We cannot imagine a more inappropriate moment to remove scrutiny of Executive Branch treatment of noncitizen detainees. We are all aware of serious and disturbing reports of secret overseas prisons, extraordinary renditions, and the abuse of prisoners in Guantanamo, Iraq and Afghanistan. The Graham Amendment will simply reinforce the public perception that Congress approves Executive Branch decisions to act beyond the reach of law. As such, it undermines two core elements of the rule of law: congressionally sanctioned rules that limit and guide the exercise of Executive power and judicial review to ensure that those rules have in fact been honored.There are only four signatories, so it’s not as though Kagan would have gone unnoticed in a sea of other names. Stanford Law School Dean Larry Kramer, Dean of the Georgetown University Law Center T. Alexander Aleinikoff, and then-Yale Law School Dean Harold Koh.

[…]

This letter is not a record. To borrow Goldstein’s metaphor, this is a thin reed to hang an assessment of how a Justice Kagan might rule on such issues in the future. The fact that Kagan avoided commenting on many of the most controversial issues of her day makes her a gamble, although I suppose it means something that — given her relative silence — she chose to comment on this one. At the same time, one assumes that if these kinds of issues really did matter, she would have spoken up far more than she did.You also gotta wonder … given that much of the liberal criticism of Kagan has centered around this issue, why wasn’t the White House passing this letter around?

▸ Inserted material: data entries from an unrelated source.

(* ===== verification/UserRuntime.v ===== *)
(** [userspace/libwolffia/src/lib.rs] and the [init] program: the library's standard
    output, its panic handler, the entry point that [#[libwolffia::main]] generates, and
    [main] of [init]. A string of the program is where its bytes are in memory; formatting
    hands strings to [write_str] one after the other and stops at the first that fails. *)
From stdpp Require Import pretty.
From S2P Require Import Prelude Crates Machine FrameAlloc Paging Layout PageMap Vga Bytes Syscall.
From S2P Require Import AddressSpace PagingLemmas PageMapLemmas MapperLemmas VgaTheorems SyscallTheorems.
From S2P Require Import BootstrapHeap Friendly FriendlyExample PhysicalAllocator AllocatorTheorems PagingTheorems.

(** [&str]: address and length. *)
Record str := mkStr { str_ptr : Z; str_len : Z }.

(** [core::fmt::Error] *)
Inductive FmtError := mkFmtError.

(** ** The attribute [main] ([libwolffia_macros/src/lib.rs]) *)

(** A token tree: an identifier, or anything else with its text. *)
Inductive TokenTree := Ident (name : string) | OtherToken (text : string).

(** [check_next_ident]: the tokens that are left, and whether an error is emitted. *)
Definition check_next_ident (iter : list TokenTree) (expected : string) : list TokenTree * bool :=
  match iter with
  | [] => ([], true)
  | Ident ident :: iter => (iter, negb (bool_decide (ident = expected)))
  | _ :: iter => (iter, true)
  end.

(** The tokens of the function that becomes [__main], and the number of errors. *)
Definition main_attribute (input : list TokenTree) : list TokenTree * nat :=
  let '(iter, e1) := check_next_ident input "fn" in
  let '(iter, e2) := check_next_ident iter "main" in
  (iter, (Nat.b2n e1 + Nat.b2n e2)%nat).

(** The attribute takes exactly the functions called [main], and keeps what follows the name. *)
Lemma main_attribute_correct input tokens :
  main_attribute input = (tokens, 0%nat) <-> input = Ident "fn" :: Ident "main" :: tokens.
Proof.
  split; [|by intros ->]. unfold main_attribute, check_next_ident.
  destruct input as [|[a|] [|[b|] l]]; cbn; try done; repeat case_bool_decide; cbn; intros [=]; by subst.
Qed.

Section runtime.
Context `{B : Build} `{X : X86_64Crate} `{F : BitflagsCrate} {P : Type} `{FA : FrameAllocator P} {f : features}.
(** What the registers hold when a call is made, and what the kernel does to those it does
    not save. *)
Context (clobber : regs -> regs) (r : regs).

#[local] Abbreviation uM := (M (sys (P := P))).

(** [Write for Stdout] *)
Definition stdout_write_str (s : str) : uM (result unit FmtError) :=
  let! res := user_print clobber r (str_ptr s) (str_len s) in
  match res with
  | Ok _ => ret (Ok tt)
  | Err _ => ret (Err mkFmtError)
  end.

(** [core::fmt::write] to [Stdout] *)
Fixpoint stdout_write (l : list str) : uM (result unit FmtError) :=
  match l with
  | [] => ret (Ok tt)
  | s :: l =>
      let! res := stdout_write_str s in
      match res with
      | Ok _ => stdout_write l
      | Err e => ret (Err e)
      end
  end.

(** The panic handler, given the strings of its report. *)
Definition user_panic_fmt (report : list str) : uM unit :=
  do! stdout_write report in
  user_halt clobber r.

(** [print!]; [report] is that of the panic of its [unwrap]. *)
Definition print_macro (report l : list str) : uM unit :=
  let! res := stdout_write l in
  match res with
  | Ok _ => ret tt
  | Err _ => user_panic_fmt report
  end.

(** [_start], as the attribute [main] generates it. *)
Definition start_ (main : uM unit) : uM unit :=
  do! main in
  user_halt clobber r.

(** [main] of [init]: [hello] and [halting] are its two literals. *)
Definition init_main (report : list str) (hello halting : str) : uM unit :=
  do! print_macro report [hello] in
  print_macro report [halting].

End runtime.

(** * Theorems *)

Section theorems.
Context `{B : Build} `{X : X86_64Crate} `{F : BitflagsCrate} {P : Type} `{FA : FrameAllocator P} {f : features}.
Context (clobber : regs -> regs) (r : regs) (bg : Colour).
Implicit Types s : machine P.

(** The string [x] is the text [txt] in the process's memory. *)
Definition holds s (x : str) (txt : list Z) : Prop :=
  str_len x = Z.of_nat (length (utf8_encode txt)) /\ text_at s (str_ptr x) txt.

(** The kernel can look at the pages of the string, whatever is in them. *)
Record addressable s (x : str) : Prop := {
  ad_ptr : 0 <= str_ptr x < two64;
  ad_len : 0 <= str_len x < two64;
  ad_walkable va : str_ptr x <= va < str_ptr x + str_len x -> va < USER_END -> walkable s (va / 4096)
}.

Lemma type_text_app col a b t : type_text col (a ++ b) t = type_text col b (type_text col a t).
Proof. apply foldl_app. Qed.

Lemma stdout_write_str_spec s v o x txt t : rec_ok (mem s) (cr3 s) -> shows bg v t -> holds s x txt ->
  exists v', stdout_write_str clobber r x (mkSys s v o) = Ret (Ok tt, mkSys s v' o) /\
    shows bg v' (type_text (colour v) txt t) /\ colour v' = colour v.
Proof.
  intros Hrec Hsh [Hl Ht]. destruct (user_print_spec clobber r s v o (str_ptr x) txt bg t Hrec Hsh Ht) as (v' & E & H).
  exists v'. split; [|done]. unfold stdout_write_str. rewrite Hl. by rewrite (bind_ret _ _ _ _ _ E).
Qed.

(** Strings are printed one after the other. *)
Lemma stdout_write_spec s v o l txts t : rec_ok (mem s) (cr3 s) -> shows bg v t -> Forall2 (holds s) l txts ->
  exists v', stdout_write clobber r l (mkSys s v o) = Ret (Ok tt, mkSys s v' o) /\
    shows bg v' (type_text (colour v) (concat txts) t) /\ colour v' = colour v.
Proof.
  intros Hrec Hsh Hl. revert v t Hsh. induction Hl as [|x txt l txts Hx _ IH]; intros v t Hsh; [by exists v|].
  destruct (stdout_write_str_spec s v o x txt t Hrec Hsh Hx) as (v1 & E1 & H1 & C1).
  destruct (IH v1 _ H1) as (v2 & E2 & H2 & C2). exists v2. cbn [stdout_write concat].
  rewrite (bind_ret _ _ _ _ _ E1), type_text_app. rewrite C1 in H2. split_and!; [done|done|congruence].
Qed.

(** A write never stops the kernel, even of a string that is not the process's. *)
Lemma stdout_write_returns s v o l t : rec_ok (mem s) (cr3 s) -> shows bg v t -> Forall (addressable s) l ->
  exists res v' t', stdout_write clobber r l (mkSys s v o) = Ret (res, mkSys s v' o) /\ shows bg v' t'.
Proof.
  intros Hrec Hsh Hl. revert v t Hsh. induction Hl as [|x l [Hp Hn Hw] _ IH]; intros v t Hsh; [by eexists _, v, t|].
  cbn [stdout_write]. unfold stdout_write_str, user_print, syscall_2, syscall_callback.
  cbn [rax rdi rsi rdx rcx r11 rsp take syscall_as_u64]. rewrite !bind_assoc.
  destruct (syscall_print_steps s v o (str_ptr x) (str_len x) (rdx r) bg t Hrec Hp Hn Hsh Hw) as [H1 H2].
  assert ((exists v' t', syscall_handler 3 [str_ptr x; str_len x; rdx r] (mkSys s v o) = Ret (0, mkSys s v' o) /\ shows bg v' t') \/
    (exists code, syscall_handler 3 [str_ptr x; str_len x; rdx r] (mkSys s v o) = Ret (code, mkSys s v o) /\ code < 0))
    as [(v' & t' & E & Hs')|(code & E & Hc)].
  { destruct (decide (0 < str_ptr x /\ 0 < str_len x /\ str_ptr x + str_len x <= USER_END)) as [Hd|Hd].
    2:{ right. exists (-1). rewrite H1; [done|]. unfold buffer_valid. tauto. }
    destruct (decide (Forall (fun n => user_page s n = true) (range_incl (str_ptr x / 4096) ((str_ptr x + str_len x - 1) / 4096)))) as [Hu|Hu].
    2:{ right. exists (-1). rewrite H1; [done|]. intros (_ & _ & _ & H). apply Hu, list.Forall_forall.
        intros n Hn'. apply page_range in Hn' as (va & Hva & <-); [auto|lia]. }
    assert (buffer_valid s (str_ptr x) (str_len x)) as Hv.
    { destruct Hd as (? & ? & ?). split_and!; [done..|]. intros va Hva. rewrite list.Forall_forall in Hu. apply Hu.
      apply page_range; [done|]. by exists va. }
    destruct (user_bytes s _ _ Hw Hv) as (bs & Hlen & Hbs). specialize (H2 Hv bs Hlen Hbs).
    destruct (from_utf8 bs) as [txt|]; [left|right; by exists (-2)]. destruct H2 as (v' & E & Hs' & _). by eexists v', _. }
  - rewrite (bind_ret _ _ _ _ _ E). msimp. cbn [rax user_regs]. change (res_from_code 0) with (Ok 0 : result Z SyscallError).
    msimp. apply (IH v' t' Hs').
  - rewrite (bind_ret _ _ _ _ _ E). msimp. cbn [rax user_regs].
    assert (exists e, res_from_code code = Err e) as [e ->].
    { unfold res_from_code. replace (0 <=? code) with false by lia. repeat case_match; by eexists. }
    msimp. by eexists _, v, t.
Qed.

Lemma user_halt_halts s v o t : shows bg v t -> user_halt clobber r (mkSys s v o) = Stop Halted.
Proof.
  intros Hsh. destruct (log_macro_shows bg f Info_ (chars "Got system call halt") (mkConsole v o) t Hsh) as (c' & E & _).
  unfold user_halt, syscall_callback, syscall_handler. cbn [rax syscall_as_u64]. change (from_u64 0) with (Some Halt).
  rewrite !bind_assoc. erewrite bind_ret; [done|]. unfold sys_log. cbn [s_vga s_serial]. by rewrite E.
Qed.

(** C24: User programs from start to end. [init] types its two lines on the terminal and
    halts the machine; the panic handler of the library prints the strings of its report in
    order when they are the process's own, and halts whatever they are; and a [print!] of an
    empty string, which the kernel refuses, ends in that panic handler. *)
Theorem user_programs_run s v o t : rec_ok (mem s) (cr3 s) -> shows bg v t ->
  (forall report hello halting, let lines := chars "Hello, world!" ++ [10] ++ chars "Halting..." ++ [10] in
     holds s hello (chars "Hello, world!" ++ [10]) -> holds s halting (chars "Halting..." ++ [10]) ->
     exists v', init_main clobber r report hello halting (mkSys s v o) = Ret (tt, mkSys s v' o) /\
       shows bg v' (type_text (colour v) lines t) /\
       start_ clobber r (init_main clobber r report hello halting) (mkSys s v o) = Stop Halted) /\
  (forall report txts, Forall2 (holds s) report txts ->
     exists v', stdout_write clobber r report (mkSys s v o) = Ret (Ok tt, mkSys s v' o) /\
       shows bg v' (type_text (colour v) (concat txts) t)) /\
  (forall report, Forall (addressable s) report -> user_panic_fmt clobber r report (mkSys s v o) = Stop Halted) /\
  (forall report p, 0 <= p < two64 ->
     print_macro clobber r report [mkStr p 0] (mkSys s v o) = user_panic_fmt clobber r report (mkSys s v o)).
Proof.
  intros Hrec Hsh. split_and!.
  - intros report hello halting lines Hh Hg.
    assert (forall x txt, holds s x txt -> Forall2 (holds s) [x] [txt]) as Hone by (intros x txt Hx; constructor; [exact Hx|constructor]).
    destruct (stdout_write_spec s v o [hello] [_] t Hrec Hsh (Hone _ _ Hh)) as (v1 & E1 & H1 & C1).
    destruct (stdout_write_spec s v1 o [halting] [_] _ Hrec H1 (Hone _ _ Hg)) as (v2 & E2 & H2 & C2).
    assert (init_main clobber r report hello halting (mkSys s v o) = Ret (tt, mkSys s v2 o)) as E.
    { unfold init_main, print_macro. rewrite !bind_assoc, (bind_ret _ _ _ _ _ E1). msimp. by rewrite (bind_ret _ _ _ _ _ E2). }
    exists v2. split_and!; [done| |].
    + rewrite C1, <- type_text_app in H2. cbn [concat] in H2. unfold lines. by rewrite !app_nil_r, <- app_assoc in H2.
    + unfold start_. rewrite (bind_ret _ _ _ _ _ E). by eapply user_halt_halts.
  - intros report txts Hl. destruct (stdout_write_spec s v o report txts t Hrec Hsh Hl) as (v' & E & H & _). by exists v'.
  - intros report Hl. destruct (stdout_write_returns s v o report t Hrec Hsh Hl) as (res & v' & t' & E & Hs').
    unfold user_panic_fmt. rewrite (bind_ret _ _ _ _ _ E). by eapply user_halt_halts.
  - intros report p Hp. destruct (syscall_print_steps s v o p 0 (rdx r) bg t Hrec Hp ltac:(lia) Hsh) as [H1 _]; [lia|].
    assert (stdout_write clobber r [mkStr p 0] (mkSys s v o) = Ret (Err mkFmtError, mkSys s v o)) as E.
    { cbn [stdout_write]. unfold stdout_write_str, user_print, syscall_2, syscall_callback.
      cbn [rax rdi rsi rdx rcx r11 rsp take syscall_as_u64 str_ptr str_len]. rewrite !bind_assoc.
      rewrite (bind_ret _ _ _ _ _ (H1 ltac:(intros (_ & ? & _); lia))). done. }
    unfold print_macro. by rewrite (bind_ret _ _ _ _ _ E).
Qed.

End theorems.

(** * Concrete instances *)

Section examples.
#[local] Existing Instance x86_64_example.
#[local] Existing Instance bit_field_example.
#[local] Existing Instance bitflags_example.
#[local] Existing Instance frames_example.
#[local] Existing Instance debug_build.
#[local] Existing Instance trace_build.

(** Page 5 is mapped for the user to the frame [0x5000], which holds the two literals. *)
Definition init_machine : machine PhysicalAllocator :=
  Machine {[ 0x1000 + 8 * 510 := 0x1003; 0x1000 := 0x2007; 0x2000 := 0x3007; 0x3000 := 0x4007;
             0x4000 + 8 * 5 := 0x5007; 0x5000 := 0x77202c6f6c6c6548; 0x5008 := 0x0a21646c726f;
             0x5010 := 0x2e676e69746c6148; 0x5018 := 0x0a2e2e ]} 0x1000 0 true [] example_allocator.

Lemma init_walk : ref_walk (mem init_machine) (cr3 init_machine) (page_no 5) = Ret (Some (0x5007, Kib4)).
Proof. by vm_compute. Qed.

(** A text of ASCII characters in page 5. *)
Lemma init_holds ptr txt : 0x5000 <= ptr -> ptr + Z.of_nat (length (utf8_encode txt)) <= 0x6000 ->
  (0 < length (utf8_encode txt))%nat -> Forall (fun c => scalar c = true) txt -> bytes_at init_machine ptr (utf8_encode txt) ->
  holds init_machine (mkStr ptr (Z.of_nat (length (utf8_encode txt)))) txt.
Proof.
  intros H1 H2 H3 Hs Hb. assert (forall va, ptr <= va < ptr + Z.of_nat (length (utf8_encode txt)) -> va / 4096 = 5) as Hp.
  { intros va Hva. Z.to_euclidean_division_equations. lia. }
  split; [done|]. cbn [str_ptr]. split; [lia|lia| |done|done|].
  - intros va Hva _. rewrite (Hp va Hva). eexists. apply init_walk.
  - split_and!; [lia|lia|unfold USER_END; lia|]. intros va Hva. rewrite (Hp va Hva). unfold user_page. by rewrite init_walk.
Qed.

Lemma user_programs_run_witness : exists v',
  init_main (fun r => r) (mkRegs 0 0 0 0 0 0 0 0 0 0) [] (mkStr 0x5000 14) (mkStr 0x5010 11) (mkSys init_machine example_writer []) =
    Ret (tt, mkSys init_machine v' []) /\
  shows Black v' (type_text ColourPair_default (chars "Hello, world!" ++ [10] ++ chars "Halting..." ++ [10]) (mkTerminal [] [])).
Proof.
  assert (rec_ok (mem init_machine) (cr3 init_machine)) as Hrec by (by split).
  pose proof (user_programs_run (fun r => r) (mkRegs 0 0 0 0 0 0 0 0 0 0) Black init_machine example_writer [] (mkTerminal [] [])
    Hrec example_shows) as (Hinit & _).
  destruct (Hinit [] (mkStr 0x5000 14) (mkStr 0x5010 11)) as (v' & E & Hsh & _).
  - apply (init_holds 0x5000 (chars "Hello, world!" ++ [10])); [done|by vm_compute|by apply Nat.ltb_lt|by repeat constructor|].
    repeat (split; [eexists _, _; split; [vm_compute; reflexivity|by vm_compute]|]). exact I.
  - apply (init_holds 0x5010 (chars "Halting..." ++ [10])); [done|by vm_compute|by apply Nat.ltb_lt|by repeat constructor|].
    repeat (split; [eexists _, _; split; [vm_compute; reflexivity|by vm_compute]|]). exact I.
  - exists v'. split; [exact E|exact Hsh].
Defined.

End examples.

Bill Kristol at The Weekly Standard:

For me, the key obstacle to Elena Kagan’s confirmation is pt. 5 in Ed Whelan’s NRO post, which is also the question raised by Peter Berkowitz in these pages several years ago and by Peter Beinart just recently: Her hostility to the U.S. military.

Hostility? Isn’t that harsh? Kagan has professed at times her admiration for those who serve in the military, even as she tried to bar military recruiters from Harvard Law School. But how does one square her professed admiration with her actions–embracing an attempt to overturn the Solomon Amendment that was rejected 8-0 by the Supreme Court–and her words?

Consider these words in particular from her letters to “All Members of the Harvard Law School Community”: On Oct. 6, 2003, Kagan explained that she abhorred “the military’s discriminatory recruitment policy….The military’s policy deprives many men and women of courage and character from having the opportunity to serve their country in the greatest way possible. This is a profound wrong — a moral injustice of the first order.” On Sep. 28, 2004: “…the military’s recruitment policy is both unjust and unwise. The military’s policy deprives…” etc. And on March 7, 2006: “I hope that many members of the Harvard Law School community will accept the Court’s invitation to express their views clearly and forcefully regarding the military’s discriminatory employment policy. As I have said before, I believe that policy is profoundly wrong — both unwise and unjust…,” etc.

Notice, time and again: “the military’s discriminatory recruitment policy,” “the military’s policy,” “the military’s recruitment policy,” “the military’s discriminatory employment policy.”

But it is not the military’s policy. It is the policy of the U.S. Government, based on legislation passed in 1993 by (a Democratic) Congress, signed into law and implemented by the Clinton administration, legislation and implementation that are currently continued by a Democratic administration and a Democratic Congress. It is intellectually wrong and morally cowardly to call this the “military’s policy.” Wrong for obvious reasons. Cowardly because it allowed Kagan to go ahead and serve in the Clinton administration that enforced this policy she so detests, and to welcome to Harvard as Dean former members of that administration, as well as Senators and Congressmen who actually voted for the law–which is more than the military recruiters whom Kagan sought to ban did.